Y están los textos que aprovechan el material rescatado: Diana del Ángel hace una detallada semblanza; ella misma y Diego Alcázar revisan la poesía; Laurette Godinas examina la narrativa y el teatro; Andrea H. Reyes se detiene en la escritura ensayística, y Diego Alcázar habla de su labor institucional. Se reproducen, aquí y allá, portadas y contratos de los libros. Hay, finalmente, una cronología.
Todo ello, textos e imágenes, constituyen un retrato integral de la autora. Y se vuelven un marco adecuado para escucharla de nuevo, como cuando dice: “Los acontecimientos que me suceden son, vistos desde fuera, insignificantes. A semejanza de la mujer honrada, carezco de historia. Y, excepto la de escribir, no sustento ningunas otras convicciones. Y, excepto la de escribir, no confieso ninguna otra pasión” (p. 53).

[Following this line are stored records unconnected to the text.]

Inductive main_status : Type :=
| Exit (code : Z) (did : list action)       (* exit(code), or main returned code *)
| Reading (did : list action)               (* suspended in scanf or gets *)
| Suspended (did : list action)             (* suspended in recv or in the send last in [did] *)
| Killed (did : list action)                (* SIGPIPE on the send last in [did] *)
| Flooding (did : list action) (m : image)  (* the stream has ended: from now on every pass
                                               of the loop sends [m] without taking input,
                                               for as long as the sends return *)
| Undefined (did : list action).            (* a write outside the object or the use of
                                               an indeterminate value comes next *)

(** The size of what the characters of [clientMsgSend] hold. *)
Definition CHARS : nat := NAMELEN + CMSGLEN.

(** [clientMsgSend] once the first [recv] is back: [c_recv] says what its
    memory holds then (a list of another length is cut, or filled up with
    [NUL], to the 120 characters). *)
Definition loaded (g : image) : image :=
  Image (i_op g) (firstn CHARS (i_chars g ++ repeat NUL CHARS)).

(** From the [break] on: the last [send], [pthread_cancel(tid)],
    [close(sockfd)], [return 0]. *)
Definition leave (e : client_env) (clientMsgSend : image) (sent : nat)
  (did : list action) : main_status :=
  match c_send e sent with
  | Returns =>
      if c_thread e then Exit 0 (did ++ [Send clientMsgSend; PthreadCancel; Close])
      else Undefined (did ++ [Send clientMsgSend])
  | Suspends => Suspended (did ++ [Send clientMsgSend])
  | Kills => Killed (did ++ [Send clientMsgSend])
  end.

(** The [while(1)] of [main]: [ls] is what the calls of [gets] are going
    to read, [sent] counts the sends so far. *)
Fixpoint input_loop (e : client_env) (ls : list (list ascii)) (clientMsgSend : image)
  (sent : nat) (did : list action) {struct ls} : main_status :=
  let clientMsgSend := set_op MSG clientMsgSend in
  match ls with
  | [] =>
      if c_eof e then
        (* gets returns NULL and leaves buf as it is *)
        if says_bye clientMsgSend then leave e (set_op EXIT clientMsgSend) sent did
        else Flooding did clientMsgSend
      else Reading did
  | line :: rest =>
      if Nat.ltb CMSGLEN (length line + 1) then Undefined did
      else
        let clientMsgSend :=
          set_chars (store NAMELEN (line ++ [NUL]) (i_chars clientMsgSend)) clientMsgSend in
        if says_bye clientMsgSend then leave e (set_op EXIT clientMsgSend) sent did
        else
          match c_send e sent with
          | Returns => input_loop e rest clientMsgSend (S sent) (did ++ [Send clientMsgSend])
          | Suspends => Suspended (did ++ [Send clientMsgSend])
          | Kills => Killed (did ++ [Send clientMsgSend])
          end
  end.
(** ** Empty groups *)

(** The two switches on their own.  A field whose inputs are empty: text
    mode prints the line
    "Inputs: none", Markdown mode prints the group heading and the italic
    paragraph "No input.", JSON mode stores the empty (non-nil) slice,
    which encodes as an empty array and not as null.  Likewise for
    outputs, where JSON mode appends the finished record to the
    package. *)
Theorem empty_group_rendering
    {Value : Type} {E : Env Value}
    (name : string) (v : Value) (fj : FieldJSON.t) (pkg : PackageJSON.t) :
  (ScanInputs v = [] ->
     renderInputs "txt" name v fj
     = ([Stdout (GoString.nl ++ textPadding ++ "Inputs: none" ++ GoString.nl)],
        Ok fj)
     /\ renderInputs "md" name v fj
        = ([Stdout ("#### " ++ mdEscape name ++ " Inputs"
                    ++ GoString.nl ++ GoString.nl);
            Stdout ("_No input._" ++ GoString.nl ++ GoString.nl)], Ok fj)
     /\ exists fj',
         renderInputs "json" name v fj = ([], Ok fj')
         /\ FieldJSON.Inputs fj' = Slice []
         /\ In ("Inputs", JArray []) (match json.encodeField fj' with
                                      | JObject members => members
                                      | _ => []
                                      end))
  /\ (ScanOutputs v = [] ->
      renderOutputs "txt" name v fj pkg
      = ([Stdout (GoString.nl ++ textPadding ++ "Outputs: none"
                  ++ GoString.nl)], Ok pkg)
      /\ renderOutputs "md" name v fj pkg
         = ([Stdout ("#### " ++ mdEscape name ++ " Outputs"
                     ++ GoString.nl ++ GoString.nl);
             Stdout ("_No output._" ++ GoString.nl ++ GoString.nl)], Ok pkg)
      /\ exists fj',
          renderOutputs "json" name v fj pkg
          = ([], Ok (PackageJSON.setFields pkg
                       (append1 (PackageJSON.Fields pkg) fj')))
          /\ FieldJSON.Outputs fj' = Slice []
          /\ In ("Outputs", JArray []) (match json.encodeField fj' with
                                        | JObject members => members
                                        | _ => []
                                        end))
  /\ json.encodeSlice json.encodeValue (Slice []) = JArray []
  /\ json.encodeSlice json.encodeValue nilSlice = JNull.
Proof.
  split; [|split; [|split; reflexivity]].
  - intros Hinp. split; [|split].
    + unfold renderInputs. rewrite Hinp. reflexivity.
    + rewrite renderInputs_md, Hinp. reflexivity.
    + rewrite renderInputs_json, Hinp. eexists. split; [reflexivity|].
      split; [reflexivity|]. cbn. auto.
  - intros Hout. split; [|split].
    + unfold renderOutputs. rewrite Hout. reflexivity.
    + rewrite renderOutputs_md, Hout. reflexivity.
    + rewrite renderOutputs_json, Hout. eexists. split; [reflexivity|].
      split; [reflexivity|]. cbn. auto 6.
Qed.
(** The device kernels of the repository that are defined outside this
    file, the CULA routines and [rand].  A kernel returns the new contents
    of the buffers it is handed for writing. *)
Class DeviceKernels := {
  construct_active_set_buffers : Z -> Z -> Z -> ActiveSetBuffers;
  construct_max_subset_buffers :
    buffer -> buffer -> Z -> Z -> Z -> MaxSubsetBuffers;
  construct_classification_buffers : Z -> ClassificationBuffers;
  activate_max_subset_buffers : MaxSubsetBuffers -> Z -> MaxSubsetBuffers;
  update_active_set_buffers :
    ActiveSetBuffers -> MaxSubsetBuffers -> GaussianProcessHyperparams ->
    ActiveSetBuffers * MaxSubsetBuffers;
  (** arguments: subset and classification buffers, [d_mu], [d_sigma],
      [level], [beta], [accuracy], [hypers] *)
  find_best_active_set_candidate :
    MaxSubsetBuffers -> ClassificationBuffers -> buffer -> buffer ->
    R -> R -> R -> GaussianProcessHyperparams ->
    MaxSubsetBuffers * ClassificationBuffers;
  (** arguments: active set, subset, [index], the output buffer, [hypers] *)
  compute_kernel_vector :
    ActiveSetBuffers -> MaxSubsetBuffers -> Z -> buffer ->
    GaussianProcessHyperparams -> buffer;
  (** arguments: active set, subset, [index], [batchSize], the output
      buffer, [hypers] *)
  compute_kernel_vector_batch :
    ActiveSetBuffers -> MaxSubsetBuffers -> Z -> Z -> buffer ->
    GaussianProcessHyperparams -> buffer;
  (** arguments: [d_gamma], the output buffer [d_x], [size], [sigma],
      [beta], [dim] *)
  compute_sqrt_var : buffer -> buffer -> Z -> R -> R -> Z -> buffer;
  (** [culaDeviceSpotrf('U', n, A, lda)] returns the new [A] *)
  culaDeviceSpotrf : Z -> buffer -> Z -> buffer;
  (** [culaDeviceSpotrs('U', n, nrhs, A, lda, B, ldb)] returns the new [B] *)
  culaDeviceSpotrs : Z -> Z -> buffer -> Z -> buffer -> Z -> buffer;
  (** the value of the call [rand()] *)
  rand : Z
}.

(** Modelled from the spec: the kernel [norm_columns], defined outside this
    file.  [norm_columns(A, x + xoff, m, n, lda)] stores in [x[xoff + j]] the
    squared norm of column [j] of the [m] by [n] matrix [A]
    ("the reported sigma[i] is the squared norm of column i of gamma"). *)
Definition norm_columns (A : buffer) (x : buffer) (xoff : nat) (m n lda : Z)
    : buffer :=
  write_seq x xoff
    (tabulate (fun j => big_sum (fun i => mat A (Z.to_nat lda) i j
                                          * mat A (Z.to_nat lda) i j)
                          (Z.to_nat m))
       (Z.to_nat n)).

(** ** Device state of the Cholesky path *)

Record CholDevice := mkCholDevice {
  activeSetBuffers : ActiveSetBuffers;
  maxSubBuffers : MaxSubsetBuffers;
  classificationBuffers : ClassificationBuffers;
  d_kernelVector : buffer;
  d_L : buffer;
  d_alpha : buffer;
  d_gamma : buffer;
  d_scalar1 : R;
  d_scalar2 : R;
  d_mu : buffer;
  d_sigma : buffer
}.

Definition set_activeSetBuffers (v : ActiveSetBuffers) (st : CholDevice) :=
  mkCholDevice v (maxSubBuffers st) (classificationBuffers st)
    (d_kernelVector st) (d_L st) (d_alpha st) (d_gamma st) (d_scalar1 st)
    (d_scalar2 st) (d_mu st) (d_sigma st).
Definition set_maxSubBuffers (v : MaxSubsetBuffers) (st : CholDevice) :=
  mkCholDevice (activeSetBuffers st) v (classificationBuffers st)
    (d_kernelVector st) (d_L st) (d_alpha st) (d_gamma st) (d_scalar1 st)
    (d_scalar2 st) (d_mu st) (d_sigma st).
Definition set_classificationBuffers (v : ClassificationBuffers)
    (st : CholDevice) :=
  mkCholDevice (activeSetBuffers st) (maxSubBuffers st) v
    (d_kernelVector st) (d_L st) (d_alpha st) (d_gamma st) (d_scalar1 st)
    (d_scalar2 st) (d_mu st) (d_sigma st).
Definition set_d_kernelVector (v : buffer) (st : CholDevice) :=
  mkCholDevice (activeSetBuffers st) (maxSubBuffers st)
    (classificationBuffers st) v (d_L st) (d_alpha st) (d_gamma st)
    (d_scalar1 st) (d_scalar2 st) (d_mu st) (d_sigma st).
Definition set_d_L (v : buffer) (st : CholDevice) :=
  mkCholDevice (activeSetBuffers st) (maxSubBuffers st)
    (classificationBuffers st) (d_kernelVector st) v (d_alpha st) (d_gamma st)
    (d_scalar1 st) (d_scalar2 st) (d_mu st) (d_sigma st).
Definition set_d_alpha (v : buffer) (st : CholDevice) :=
  mkCholDevice (activeSetBuffers st) (maxSubBuffers st)
    (classificationBuffers st) (d_kernelVector st) (d_L st) v (d_gamma st)
    (d_scalar1 st) (d_scalar2 st) (d_mu st) (d_sigma st).
Definition set_d_gamma (v : buffer) (st : CholDevice) :=
  mkCholDevice (activeSetBuffers st) (maxSubBuffers st)
    (classificationBuffers st) (d_kernelVector st) (d_L st) (d_alpha st) v
    (d_scalar1 st) (d_scalar2 st) (d_mu st) (d_sigma st).
Definition set_d_mu (v : buffer) (st : CholDevice) :=
  mkCholDevice (activeSetBuffers st) (maxSubBuffers st)
    (classificationBuffers st) (d_kernelVector st) (d_L st) (d_alpha st)
    (d_gamma st) (d_scalar1 st) (d_scalar2 st) v (d_sigma st).
Definition set_d_sigma (v : buffer) (st : CholDevice) :=
  mkCholDevice (activeSetBuffers st) (maxSubBuffers st)
    (classificationBuffers st) (d_kernelVector st) (d_L st) (d_alpha st)
    (d_gamma st) (d_scalar1 st) (d_scalar2 st) (d_mu st) v.

Section Prediction.
Context {dk : DeviceKernels}.
(** * Vision Assist: speech queue, geodesy, navigation and detection services

    A shallow embedding of the service classes of the application
    ([SpeechService], [HapticService], [LocationService],
    [NavigationService], [ObjectDetectionService]) with the properties of
    their queueing, timing and state-machine logic.

    Conventions.  Each service object is a record of its private fields.
    Platform devices (text-to-speech engine, interval timers, position
    watches, camera and model) are explicit components of a world record;
    what they answer is carried by the event that drives the world.  User
    callbacks are opaque: a call is recorded in a log. *)

From Stdlib Require Import List String Ascii ZArith QArith Qround Lia Bool Arith.
From Stdlib Require Import Reals Lra DecimalString.
From Stdlib Require Lqa.
Import ListNotations.
Open Scope string_scope.

(** ** Helpers shared by the services *)

(** [String(n)] for an integer [n], as template literals print it. *)
Definition string_of_Z (z : Z) : string :=
  NilZero.string_of_int (Z.to_int z).

(** [xs[i]] for a JavaScript array and a numeric index: [undefined] when the
    index is negative or past the end. *)
Definition js_index {A : Type} (xs : list A) (i : Z) : option A :=
  if (i <? 0)%Z then None else nth_error xs (Z.to_nat i).

(** [a !== false] for an optional boolean flag, which is also what a
    destructuring default of [true] computes. *)
Definition flag_default_true (b : option bool) : bool :=
  match b with Some false => false | _ => true end.

(* ===================================================================== *)
(** ** SpeechService *)
(* ===================================================================== *)

Module Speech.

(** A callback is known by a handle; calling it is recorded. *)
Definition Handle := nat.

Record SpeechOptions := mkSpeechOptions {
  language : option string;
  pitch : option Q;
  rate : option Q;
  onStart : option Handle;
  onDone : option Handle;
  onError : option Handle
}.

Definition noOptions : SpeechOptions :=
  mkSpeechOptions None None None None None None.

(** An entry of [queue]: [{ text, options }]. *)
Record Utterance := mkUtterance {
  text : string;
  options : option SpeechOptions
}.

(** What the engine receives from [Speech.speak(text, mergedOptions)].  The
    merged [onDone]/[onError] are closures over the utterance's own
    [options], kept here as [owner]. *)
Record EngineItem := mkEngineItem {
  e_text : string;
  e_language : option string;
  e_pitch : option Q;
  e_rate : option Q;
  e_onStart : option Handle;
  owner : option SpeechOptions
}.

(** A call of a completion callback of the service's user.  The [onStart]
    callbacks, which the engine calls itself, have a log of their own. *)
Inductive Call :=
| CallDone (h : Handle)
| CallError (h : Handle) (err : string).

Record World := mkWorld {
  isSpeaking : bool;
  queue : list Utterance;
  isProcessingQueue : bool;
  defaultOptions : SpeechOptions;
  (** utterances handed to the engine and not yet finished *)
  engine : list EngineItem;
  (** answers of the coming [Speech.speak] calls: [Some e] throws [e] *)
  faults : list (option string);
  (** completion callbacks invoked so far, oldest first *)
  calls : list Call;
  (** [onStart] callbacks invoked by the engine so far, oldest first *)
  started : list Handle
}.

Definition initialDefaults : SpeechOptions :=
  mkSpeechOptions (Some "en") (Some 1%Q) (Some (9 # 10)%Q) None None None.

Definition init (fs : list (option string)) : World :=
  mkWorld false [] false initialDefaults [] fs [] [].

(** Object spread: a key of the right operand overrides the left one. *)
Definition spread {A : Type} (l r : option A) : option A :=
  match r with Some _ => r | None => l end.

Definition optField {A : Type} (f : SpeechOptions -> option A)
    (o : option SpeechOptions) : option A :=
  match o with Some x => f x | None => None end.

Definition mergedOptions (d : SpeechOptions) (u : Utterance) : EngineItem :=
  mkEngineItem (text u)
    (spread (language d) (optField language (options u)))
    (spread (pitch d) (optField pitch (options u)))
    (spread (rate d) (optField rate (options u)))
    (spread (onStart d) (optField onStart (options u)))
    (options u).

(** [if (options?.onDone) options.onDone()] *)
Definition fireDone (o : option SpeechOptions) : list Call :=
  match optField onDone o with Some h => [CallDone h] | None => [] end.

(** [if (options?.onError) options.onError(error)] *)
Definition fireError (o : option SpeechOptions) (err : string) : list Call :=
  match optField onError o with Some h => [CallError h err] | None => [] end.

(** [processQueue], by recursion on the queue it consumes: the [catch]
    branch calls [processQueue] again, once per utterance the engine
    rejects. *)
Fixpoint processQueue_from (q : list Utterance) (w : World) : World :=
  match q with
  | [] =>
      mkWorld (isSpeaking w) [] false (defaultOptions w)
              (engine w) (faults w) (calls w) (started w)
  | u :: rest =>
      match faults w with
      | Some err :: fs =>
          (* Speech.speak threw: isSpeaking = false, onError, next item *)
          processQueue_from rest
            (mkWorld false rest true (defaultOptions w) (engine w) fs
                     (calls w ++ fireError (options u) err) (started w))
      | _ =>
          mkWorld true rest true (defaultOptions w)
                  (engine w ++ [mergedOptions (defaultOptions w) u])
                  (tl (faults w)) (calls w) (started w)
      end
  end.

Definition processQueue (w : World) : World :=
  processQueue_from (queue w) w.

Definition speak (t : string) (o : option SpeechOptions) (w : World) : World :=
  let w1 := mkWorld (isSpeaking w) (queue w ++ [mkUtterance t o])
                    (isProcessingQueue w) (defaultOptions w)
                    (engine w) (faults w) (calls w) (started w) in
  if isProcessingQueue w1 then w1 else processQueue w1.

(** [Speech.stop()] cancels what the engine holds; the engine reports a
    cancelled utterance through [onStopped], which [mergedOptions] does not
    carry, so no code of the service runs for it. *)
Definition stop (w : World) : World :=
  mkWorld false [] (isProcessingQueue w) (defaultOptions w)
          [] (faults w) (calls w) (started w).

Definition setDefaultOptions (o : SpeechOptions) (w : World) : World :=
  mkWorld (isSpeaking w) (queue w) (isProcessingQueue w)
    (mkSpeechOptions
       (spread (language (defaultOptions w)) (language o))
       (spread (pitch (defaultOptions w)) (pitch o))
       (spread (rate (defaultOptions w)) (rate o))
       (spread (onStart (defaultOptions w)) (onStart o))
       (spread (onDone (defaultOptions w)) (onDone o))
       (spread (onError (defaultOptions w)) (onError o)))
    (engine w) (faults w) (calls w) (started w).
Definition free_backward (MAX p prev : Z) (st : heap) : outcome unit :=
  if negb (prev =? NULL) && (IS_USED (mem st) prev =? 0)
  then
    if negb (validate_block MAX st prev) then Panic (CRITICAL_LEAVE st)
    else
      let st :=
        write_size prev
          (wrap (GET_SIZE (mem st) prev + sizeof_memblock
                 + GET_SIZE (mem st) p)) st in
      let st := write_next prev (next_of (mem st) p) st in
      let st := set_count (wrap (free_blocks_count st - 1)) st in
      Ret tt (CRITICAL_LEAVE st)
  else Ret tt (CRITICAL_LEAVE st).

(** The terminal header written by [mo_heap_init] has payload size 0. *)
Definition sentinel (st : heap) (bs : list blk) : Prop :=
  GET_SIZE (mem st) (heap_start st + span bs) = 0.

(** A block is acceptable to [validate_block] when its size is non-zero and
    within the maximum. *)
Definition valid_size (MAX : Z) (b : blk) : Prop := 0 < fst b <= MAX.

(** A free block that can hold [n] payload bytes. *)
Definition fits (n : Z) (b : blk) : Prop := snd b = false /\ n <= fst b.

(** The scenario heap after three [malloc(16)] calls, which return 4104,
    4128 and 4152; then with the middle block freed; and [heap256_a64] after
    shrinking its block to 16 bytes. *)
Definition heap3 : heap :=
  final_state
    (malloc MIN8 MAX30 8 16
       (final_state
          (malloc MIN8 MAX30 8 16
             (final_state (malloc MIN8 MAX30 8 16 heap256) blank))
          blank))
    blank.

Definition heap3_f2 : heap := final_state (free MAX30 8 4128 heap3) blank.

Definition heap_shrunk : heap :=
  final_state (realloc MIN8 MAX30 8 4104 16 heap256_a64) blank.
(** * Memory lemmas *)

Lemma wrap_small x : 0 <= x < 2 ^ 32 -> wrap x = x.
Proof. intros; unfold wrap; apply Z.mod_small; assumption. Qed.

Lemma wrap_range x : 0 <= wrap x < 2 ^ 32.
Proof. unfold wrap; apply Z.mod_pos_bound; lia. Qed.

Lemma load8_range m a : 0 <= load8 m a < 256.
Proof. unfold load8; apply Z.mod_pos_bound; lia. Qed.

Lemma load32_range m a : 0 <= load32 m a < 2 ^ 32.
Proof.
  unfold load32.
  pose proof (load8_range m a); pose proof (load8_range m (a + 1)).
  pose proof (load8_range m (a + 2)); pose proof (load8_range m (a + 3)).
  lia.
Qed.
(** ** Go values *)

(** A Go [error] value is kept by its message, which is all the program
    ever does with one ([%v]); [nil] is [None]. *)
Definition error := string.

(** [strings.HasSuffix(s, suffix)]:
    [len(s) >= len(suffix) && s[len(s)-len(suffix):] == suffix]. *)
Definition HasSuffix (s suffix : string) : bool :=
  Nat.leb (String.length suffix) (String.length s) &&
  String.eqb
    (substring (String.length s - String.length suffix)
               (String.length suffix) s)
    suffix.

(** ** Paths

    A cleaned path is its list of elements; [Join] adds one element, [Rel]
    drops the elements shared with the base and climbs with [".."] for
    every element of the base that is left, as [filepath.Rel] does on
    cleaned paths.  [show_rel] is the string [Rel] returns ("." for the
    empty result) and [show_abs] the string of a rooted path. *)
Definition Path := list string.

Definition Join (p : Path) (name : string) : Path := p ++ [name].

Fixpoint Rel (basepath targpath : Path) : Path :=
  match basepath, targpath with
  | b :: bs, t :: ts =>
      if String.eqb b t then Rel bs ts
      else map (fun _ => "..") basepath ++ targpath
  | [], _ => targpath
  | _ :: _, [] => map (fun _ => "..") basepath
  end.
Lemma add_book_appends_fresh_book_witness :
  (disk fresh_world = None \/ disk fresh_world = Some EmptyString)
  /\ exists s0,
       Library_init Codec.load fresh_world = Ok s0 /\ books s0 = []
       /\ books (add_book Codec.dumps "Dune" "Herbert" 1965 s0)
          = [mkBook 1 "Dune" "Herbert" 1965 "в наличии"]
       /\ console (env (add_book Codec.dumps "Dune" "Herbert" 1965 s0))
          = console (env s0) ++ [Added "Dune" 1].
Proof.
  split; [left; reflexivity|].
  apply (add_book_appends_fresh_book Codec.dumps Codec.load
           "Dune" "Herbert" 1965 empty_library).
  left. reflexivity.
Defined.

Destaca una cita más, que acaso desdice la percepción que entonces tenía Rosario Castellanos del recibimiento dado a su obra, acaso oscurecida por otras experiencias literarias que en la época parecían más importantes, y que con el tiempo se han deslucido. Eso que quizá era cierto en los años sesenta, no lo es ahora, donde se le valora, pienso yo, debidamente. Pero antes no era así, por lo que comentó: “Decir que he transitado de la poesía a la prosa (narrativa y crítica) es suponer que los lectores, esa especie en cuya extinción los que escribimos no queremos resignarnos a creer, conocen mis libros. Pero la experiencia me indica que tal suposición es muy aventurada y, para ser más exactos, falsa. Que los lectores, si aún existen, habrán ejercido su profesión en otros textos, y que mis obras no se han difundido tanto como yo quisiera” (p. 87).
Rosario Castellanos es leída y se difunde. Tiene lectores que conocen bien sus libros, a los que vuelven una y otra vez. Trasciende a su centenario con gran presencia; como ella diría, viva y coleando.